= What is needed =
Among the records below, determine how many lines have the word "exact" in them; output only the number.

= Data for analysis =

Lemma synthesize_effect f parts ts :
  exists news o,
    (forall st, synthesize f parts ts st = (with_handled news st, o))
    /\ (length news <= 1)%nat
    /\ (forall e, o = Raise e -> e = IndexError /\ news = [])
    /\ (forall m, o = Return m ->
          exists out, m = Some (merge_tagblocks parts, Py.strip out +:+ LF,
                                Py.join "" (p_origline <$> parts))).
Proof.
  unfold synthesize, index, or_raise.
  destruct (f_fields f !! 0%nat) as [f0|];
    [destruct (f_fields f !! 3%nat) as [f3|];
     [destruct (f_fields f !! 4%nat) as [f4|];
      [destruct (f_fields f !! 6%nat) as [f6|]|]|]|].
  2-5: exists [], (Raise IndexError);
       (split; [intros st; rewrite with_handled_nil; reflexivity|]);
       (split; [simpl; lia|]);
       (split; [intros e He; inversion He; auto | discriminate]).
  unfold_m.
  destruct (isChecksumValid _) eqn:Hv; cbn [negb].
  - eexists [], (Return _).
    split; [intros st; rewrite with_handled_nil; reflexivity|].
    split; [simpl; lia|]. split; [discriminate|].
    intros m Hm. inversion Hm. eexists. reflexivity.
  - eexists [_], (Return _).
    split; [intros st; reflexivity|].
    split; [simpl; lia|]. split; [discriminate|].
    intros m Hm. inversion Hm. eexists. reflexivity.
Qed.

Lemma finish_effect f parts :
  exists news o,
    (forall st, finish f parts st = (with_handled news st, o))
    /\ (length news <= 1)%nat
    /\ (forall e, o = Raise e -> e = IndexError)
    /\ (forall m, o = Return (Some m) ->
          exists out, m = (merge_tagblocks parts, Py.strip out +:+ LF,
                           Py.join "" (p_origline <$> parts))).
Proof.
  destruct (sanity_check_effect f parts parts None) as (n1 & c & Hs & L1 & Hacc).
  destruct c as [|ts1].
  - exists n1, (Return None). split; [|split; [exact L1 | split; discriminate]].
    intros st. unfold finish, mbind, M_bind. rewrite Hs. reflexivity.
  - rewrite (Hacc ts1 eq_refl) in Hs.
    destruct (synthesize_effect f parts ts1) as (n2 & o & Hy & L2 & Hr & Hm).
    exists n2, o. split; [|split; [exact L2 | split]].
    + intros st. unfold finish, mbind, M_bind. rewrite Hs, with_handled_nil. apply Hy.
    + intros e He. apply (Hr e He).
    + intros m ->. destruct (Hm _ eq_refl) as [out Ho]. inversion Ho. eauto.
Qed.

End EngineEffects.

Section EngineProperties.

Context (parseTagBlock : string -> gmap string string * string)
        (isChecksumValid : string -> bool)
        (checksumStr : string -> string)
        (pyfloat : string -> option Q)
        (cfg : Config).

Local Abbreviation parse_line := (parse_line parseTagBlock isChecksumValid cfg).
Local Abbreviation normalize := (normalize parseTagBlock isChecksumValid checksumStr pyfloat cfg).
Local Abbreviation reassemble := (reassemble isChecksumValid checksumStr pyfloat cfg).
Local Abbreviation finish := (finish isChecksumValid checksumStr pyfloat cfg).

Local Abbreviation reassemble_case := (reassemble_case isChecksumValid checksumStr pyfloat cfg).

= Task response =
2